Strain-Energy-Based Analytical Modelling of a Novel Fully Auxetic Three-Dimensional Lattice Structure
Please login to view abstract download link
Additive manufacturing (AM) enables the realization of architected lattice structures with complex geometries and tunable mechanical properties, providing new opportunities for the design of auxetic metamaterials exhibiting a negative Poisson’s ratio (NPR). In this contribution, a novel three-dimensional auxetic unit cell is proposed and systematically analyzed within a computational mechanics framework. An analytical model based on the strain energy method and Castigliano’s theorem is developed to predict the effective elastic modulus and Poisson’s ratio in all three principal directions. The formulation explicitly accounts for bending, shear, and axial deformation modes, as well as strut overlap effects at the joints, enabling accurate, geometry-dependent property predictions. The analytical expressions are validated against finite element simulations conducted under identical loading and boundary conditions, showing excellent agreement across all directions.
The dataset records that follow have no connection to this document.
(** * Tick pipeline: ingestion, normalisation, aggregation and fan-out

    A shallow embedding of [backend/main.py] and
    [backend/tools/backfill_yahoo.py], and the properties of the pipeline
    proved (or refuted) on it.

    Conventions of the embedding.
    - An instant ([datetime] with [tzinfo=UTC], [TIMESTAMPTZ]) is the number
      of microseconds since the Unix epoch, a [Z].
    - A price ([float], [DOUBLE PRECISION]) is the rational number the finite
      float denotes, a [Q]; [float(x)] of a number is the identity.  NaN and
      the infinities are outside the model, and so is rounding: [v / 1000.0]
      is the exact quotient.
    - A Python exception is the [Raise] branch of [outcome].
    - What the code reads from outside (clock, HTTP responses, random jitter,
      whether a store write or a socket send fails) is an explicit argument. *)

From Stdlib Require Import ZArith QArith Qminmax Lia.
From stdpp Require Import base option list gmap sets strings sorting.
From Equations Require Import Equations.

Local Open Scope Z_scope.

(** ** Exceptions *)

Inductive exn : Type :=
| ValueError        (* datetime out of range, float() of a non-number *)
| TransportError    (* httpx / websocket I/O failure *)
| JSONDecodeError   (* r.json() on a body that is not JSON *)
| StatementError.   (* SQLAlchemy / database failure *)

Inductive outcome (A : Type) : Type :=
| Ret (a : A)
| Raise (e : exn).
Arguments Ret {A} a.
Arguments Raise {A} e.

#[global] Instance outcome_ret : MRet outcome := fun A a => Ret a.

#[global] Instance outcome_bind : MBind outcome := fun A B k m =>
  match m with
  | Ret a => k a
  | Raise e => Raise e
  end.

(** ** Instants *)

Definition instant := Z.

Definition USEC_PER_SEC : Z := 1000000.
Definition USEC_PER_MSEC : Z := 1000.

(** [datetime.min] and [datetime.max] at UTC, in microseconds:
    0001-01-01T00:00:00 and 9999-12-31T23:59:59.999999. *)
Definition DATETIME_MIN : Z := -62135596800 * USEC_PER_SEC.
Definition DATETIME_MAX : Z := 253402300800 * USEC_PER_SEC - 1.
(** C10. In every run of [sync] the calls on the timer are: on a run that
    ends well, the one [setInterval] and no [clearInterval]; on a run that
    throws, either [setInterval] followed by [clearInterval] (the
    [clearInterval] comes in the [catch] block, before the error is thrown
    again), or none at all when the error came before the timer was set.
    Hence a run clears the timer if and only if it set it and failed. *)
Theorem interval_cleared_iff_failed {W} (E : Env W) fuel to chunkLen asked
    nopeers (s : state E) :
  let o := sync E fuel to chunkLen asked nopeers s in
  match o.1.1 with
  | Ok _ => timer_events o.2 = [SetInterval]
  | Err _ => timer_events o.2 = [SetInterval; ClearInterval] \/ timer_events o.2 = []
  | Hang => timer_events o.2 = [SetInterval] \/ timer_events o.2 = []
  end /\
  (ClearInterval ∈ o.2 <-> (exists err, o.1.1 = Err err) /\ SetInterval ∈ o.2).
Proof.
  intros o. subst o.
  destruct (sync E fuel to chunkLen asked nopeers s) as [[r s'] t] eqn:Hrun.
  destruct (sync_shape _ _ _ _ _ _ _ _ _ Hrun) as (t1 & t2 & t3 & -> & H1 & H2 & H3).
  simpl.
  assert (Ht : match r with
               | Ok _ => timer_events (t1 ++ t2 ++ t3) = [SetInterval]
               | Err _ => timer_events (t1 ++ t2 ++ t3) = [SetInterval; ClearInterval]
                          \/ timer_events (t1 ++ t2 ++ t3) = []
               | Hang => timer_events (t1 ++ t2 ++ t3) = [SetInterval]
                         \/ timer_events (t1 ++ t2 ++ t3) = []
               end).
  { rewrite !timer_events_app, (timer_events_connect t1 H1). simpl.
    destruct r as [[]|err|].
    - destruct H3 as [Hne ->].
      destruct H2 as [->|(t2' & -> & Hb)]; [done|].
      rewrite app_nil_r, timer_events_cons. simpl.
      by rewrite (timer_events_body to).
    - subst t3. destruct H2 as [->|(t2' & -> & Hb)].
      + right. simpl. rewrite timer_events_cons. simpl.
        by rewrite timer_events_app, timer_events_status.
      + left. rewrite !timer_events_cons. simpl.
        rewrite (timer_events_body to) by done. simpl.
        rewrite !timer_events_cons. simpl.
        by rewrite timer_events_app, timer_events_status.
    - subst t3. destruct H2 as [->|(t2' & -> & Hb)]; [by right|left].
      rewrite app_nil_r, timer_events_cons. simpl.
      by rewrite (timer_events_body to). }
  split; [exact Ht|].
  assert (Hin : forall e, is_timer e = true ->
                  e ∈ t1 ++ t2 ++ t3 <-> e ∈ timer_events (t1 ++ t2 ++ t3)).
  { intros e He. unfold timer_events. rewrite list_elem_of_filter.
    rewrite He. naive_solver. }
  rewrite (Hin ClearInterval), (Hin SetInterval) by done.
  destruct r as [[]|err|].
  - rewrite Ht, !elem_of_cons, elem_of_nil. split; [naive_solver|].
    by intros [[err [=]] _].
  - destruct Ht as [-> | ->]; rewrite ?elem_of_cons, ?elem_of_nil; naive_solver.
  - destruct Ht as [-> | ->]; rewrite ?elem_of_cons, ?elem_of_nil;
      (split; [naive_solver|]); by intros [[err [=]] _].
Qed.
Lemma POST_turn_success R env db su cid msg k row db1 res db' :
  chat_call env su cid msg ->
  resolved env su msg db cid k row db1 ->
  POST (R := R) env db = (Normal res, db') ->
  res_status res = 200 ->
  exists content sources,
    res = NextResponse.json (JChat k (assistant_message env k msg content sources db1)) None
    /\ db' = with_turn env k row msg content sources db1.
Proof.
  intros Hcall Hres Hrun Hst.
  rewrite (POST_turn R env db su cid msg k row db1 Hcall Hres) in Hrun.
  unfold turn_outcome in Hrun.
  destruct (env_network env (backend_request env su msg)) as [status data|code|].
  - destruct ((200 <=? status) && (status <? 300)).
    + destruct data as [|[content|] sources]; injection Hrun as <- <-;
        try discriminate Hst.
      eauto.
    + injection Hrun as <- <-. eauto.
  - injection Hrun as <- <-. eauto.
  - discriminate Hrun.
Qed.

Lemma chat_call_with_network net env su cid msg :
  chat_call env su cid msg -> chat_call (with_network net env) su cid msg.
Proof. intros H. exact H. Qed.

Lemma resolved_with_network net env su msg db cid k row db1 :
  resolved env su msg db cid k row db1 ->
  resolved (with_network net env) su msg db cid k row db1.
Proof.
  intros [k' row' Hk Hl Hown|cid' userId k' row' Hcid Hown Hk Hrow].
  - by constructor.
  - by econstructor.
Qed.

(** *** Claim C1: admission *)

(** C1, as stated, fails: alice's counter for "chat" stands at
    MAX_REQUESTS in an active window, so that [checkRateLimit] would deny
    her, and yet her POST /api/chat is served: a conversation is created
    and both messages are stored. *)
Lemma POST_serves_caller_at_limit :
  let db := counters [("alice", "chat", mkRateLimit 100 0)] in
  let env := hello None refusing 1003 in
  authenticated_as (env_session env) "alice" /\
  rateLimits db !! ("alice", "chat") = Some (mkRateLimit 100 0) /\
  window_active 1000 (mkRateLimit 100 0) /\
  MAX_REQUESTS <= rl_count (mkRateLimit 100 0) /\
  checkRateLimit (R := Empty_set) (mkAmbient (env_session env) 1000) "chat" db
  = (Normal false, db) /\
  status_of (fst (POST (R := Empty_set) env db)) = Some 200 /\
  map msg_role (messages (snd (POST (R := Empty_set) env db))) = [user; assistant] /\
  row_userId <$> conversations (snd (POST (R := Empty_set) env db)) !! "0" = Some "alice".
Proof.
  cbv zeta. split; [|split; [|split; [|split; [|split; [|split; [|split]]]]]].
  - apply authenticated_as_session_of. discriminate.
  - vm_compute. reflexivity.
  - reflexivity.
  - discriminate.
  - vm_compute. reflexivity.
  - vm_compute. reflexivity.
  - vm_compute. reflexivity.
  - vm_compute. reflexivity.
Qed.

(** C1, amended: POST /api/chat does not consult the rate limiter.  Whatever
    the rate-limit counters hold, the call runs as it would with any other
    counters, it hands the counters back unchanged, and it never answers
    with a rate-limit rejection (status 429): its statuses are 200, 400,
    401, 403 and 500. *)
Theorem POST_never_rate_limited :
  forall (R : Type) (env : Env) (db : Db),
    (forall f, POST (R := R) env (set_rateLimits f db)
               = (let '(c, db') := POST (R := R) env db in (c, set_rateLimits f db')))
    /\ rateLimits (snd (POST (R := R) env db)) = rateLimits db
    /\ (fst (POST (R := R) env db) = Pending
        \/ exists status,
             status_of (fst (POST (R := R) env db)) = Some status
             /\ (status = 200 \/ early_status status))
    /\ status_of (fst (POST (R := R) env db)) <> Some 429.
Proof.
  intros R env db.
  assert (Hstatus : fst (POST (R := R) env db) = Pending
                    \/ exists status,
                         status_of (fst (POST (R := R) env db)) = Some status
                         /\ (status = 200 \/ early_status status)).
  { destruct (POST_resolution R env db)
      as [(su & cid & msg & k & row & db1 & Hcall & Hres)|(res & -> & Hst)].
    - rewrite (POST_turn R env db su cid msg k row db1 Hcall Hres).
      unfold turn_outcome, early_status.
      destruct (env_network env (backend_request env su msg)) as [status data|code|];
        [destruct ((200 <=? status) && (status <? 300));
         [destruct data as [|[content|] sources]|]|..];
        first [ left; reflexivity
              | right; eexists; split; [reflexivity|vm_compute; lia] ].
    - right. exists (res_status res). split; [reflexivity|]. right. exact Hst. }
  split; [|split; [|split]].
  - intros f. apply POST_ignores_rateLimits.
  - pose proof (POST_ignores_rateLimits R env (fun _ => rateLimits db) db) as H.
    assert (Hdb : set_rateLimits (fun _ => rateLimits db) db = db) by (by destruct db).
    rewrite Hdb in H. destruct (POST env db) as [c db'].
    injection H as H. rewrite H at 1. reflexivity.
  - exact Hstatus.
  - destruct Hstatus as [->|(status & -> & Hst)]; [discriminate|].
    unfold early_status in Hst. intros [= H]. lia.
Qed.

(** *** Claim C6: conversation resolution *)

(** C6: a POST /api/chat that names a conversation which is not stored is
    answered with 403 Forbidden, not with a not-found response; the store
    is left as it was. *)
Theorem POST_unknown_conversation_is_forbidden :
  POST (R := Empty_set) (hello (Some "nope") refusing 1003) one_conversation
  = (Normal (NextResponse.json (JMessage "Forbidden") (Some 403)), one_conversation).
Proof. vm_compute. reflexivity. Qed.

(** *** Claim C4: the fallback answer *)

(** C4, as stated, fails for a malformed response: the backend answers 200
    with a null payload, the read of [assistantResponse.content] throws
    outside the inner try, and the call ends with 500 Internal server
    error; the user message is stored, no assistant message is. *)
Lemma POST_malformed_reply_is_internal_error :
  let env := hello None (fun _ => Replies 200 PNull) 1003 in
  let db := one_conversation in
  chat_call env alice None "hello" /\
  env_network env (backend_request env alice "hello") = Replies 200 PNull /\
  fst (POST (R := Empty_set) env db)
  = Normal (NextResponse.json (JMessage "Internal server error") (Some 500)) /\
  status_of (fst (POST (R := Empty_set) env db)) <> Some 200 /\
  map msg_role (messages (snd (POST (R := Empty_set) env db))) = [user].
Proof.
  cbv zeta. split; [|split; [|split; [|split]]].
  - repeat split. discriminate.
  - reflexivity.
  - vm_compute. reflexivity.
  - vm_compute. discriminate.
  - vm_compute. reflexivity.
Qed.

(** C4, amended: for every call that reaches the backend invocation, if the
    axios call rejects (a transport failure such as a network error or a
    socket timeout, or a reply whose status is not 2xx), the call still
    succeeds with status 200; the assistant content is the fixed apology,
    its sources are empty, and the user message and the assistant message
    are both stored, in that order. *)
Theorem POST_backend_failure_falls_back :
  forall (R : Type) env db su cid msg k row db1,
    chat_call env su cid msg ->
    resolved env su msg db cid k row db1 ->
    axios_rejects (env_network env (backend_request env su msg)) ->
    let um := user_message env k msg db1 in
    let am := assistant_message env k msg apology [] db1 in
    exists db',
      POST (R := R) env db = (Normal (NextResponse.json (JChat k am) None), db') /\
      res_status (NextResponse.json (JChat k am) None) = 200 /\
      msg_role um = user /\ msg_content um = msg /\
      msg_role am = assistant /\ msg_content am = apology /\ msg_sources am = [] /\
      messages db' = messages db ++ [um; am].
Proof.
  intros R env db su cid msg k row db1 Hcall Hres Hrej um am.
  exists (with_turn env k row msg apology [] db1).
  split; [exact (POST_turn_rejected R env db su cid msg k row db1 Hcall Hres Hrej)|].
  repeat split.
  rewrite messages_with_turn, (resolved_messages _ _ _ _ _ _ _ _ Hres). reflexivity.
Qed.

Lemma POST_backend_failure_falls_back_witness :
  exists db',
    POST (R := Empty_set) (hello (Some "c1") refusing 6000) one_conversation
    = (Normal (NextResponse.json
                 (JChat "c1" (mkMessage "1" "c1" assistant apology [] 1002)) None), db')
    /\ map msg_content (messages db') = ["hello"; apology].
Proof.
  destruct (POST_backend_failure_falls_back Empty_set (hello (Some "c1") refusing 6000)
              one_conversation alice (Some "c1") "hello" "c1"
              (mkConversationRow "alice" "first words" 4000 5000) one_conversation)
    as (db' & Hrun & _ & _ & _ & _ & _ & _ & Hms).
  - repeat split. discriminate.
  - constructor; [discriminate|vm_compute; reflexivity|reflexivity].
  - exact I.
  - exists db'. split; [exact Hrun|]. rewrite Hms. reflexivity.
Defined.

(** *** Claim C8: the backend call and time *)

(** C8, as stated, fails: the handler calls [axios.post(url, data)] without
    a config, so the request carries axios' default [timeout] of 0, which
    is no timeout; on a backend that never answers the call stays pending
    for good. *)
Lemma POST_pending_on_silent_backend :
  let env := hello None (fun _ => Silent) 1003 in
  req_timeout (backend_request env alice "hello") = 0 /\
  env_network env (backend_request env alice "hello") = Silent /\
  fst (POST (R := Empty_set) env one_conversation) = Pending.
Proof. cbv zeta. repeat split. Qed.

(** C8, amended: the backend invocation of POST /api/chat is issued with
    axios' defaults, that is with no timeout: when the backend never
    answers, the call stays pending, with the user message stored.  Every
    rejection of the axios call, a timeout reported by the transport
    included, gets the same fallback handling, whatever its error code. *)
Theorem POST_backend_call_without_timeout :
  forall (R : Type) env db su cid msg k row db1,
    chat_call env su cid msg ->
    resolved env su msg db cid k row db1 ->
    req_timeout (backend_request env su msg) = 0 /\
    (env_network env (backend_request env su msg) = Silent ->
     POST (R := R) env db = (Pending, with_user_message env k msg db1)) /\
    (forall code,
        env_network env (backend_request env su msg) = Fails code ->
        POST (R := R) env db
        = (Normal (NextResponse.json
                     (JChat k (assistant_message env k msg apology [] db1)) None),
           with_turn env k row msg apology [] db1)).
Proof.
  intros R env db su cid msg k row db1 Hcall Hres.
  split; [reflexivity|]. split.
  - intros Hsilent. rewrite (POST_turn R env db su cid msg k row db1 Hcall Hres), Hsilent.
    reflexivity.
  - intros code Hfails. apply (POST_turn_rejected R env db su cid msg k row db1 Hcall Hres).
    rewrite Hfails. exact I.
Qed.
Based on the validated model, a comprehensive parametric study is performed to quantify the influence of the unit cell’s geometric variables on stiffness and auxetic response. The results demonstrate a high degree of tunability, with particularly pronounced auxetic behavior and stiffness enhancement achievable under vertical loading through appropriate geometric design. To support the computational findings, experimental compression tests are conducted on additively manufactured polymeric and metallic lattice specimens fabricated using Digital Light Processing (DLP) and Selective Laser Melting (SLM), respectively. The combined analytical and numerical framework provides an efficient and predictive tool for the mechanics-based design and optimization of auxetic lattice metamaterials, with relevance to lightweight structural, energy-absorbing, and multifunctional engineering applications. The presented approach establishes an efficient computational mechanics framework for the predictive modeling and optimization of auxetic lattice metamaterials, offering valuable guidelines for the design of lightweight, high-performance structures in engineering applications.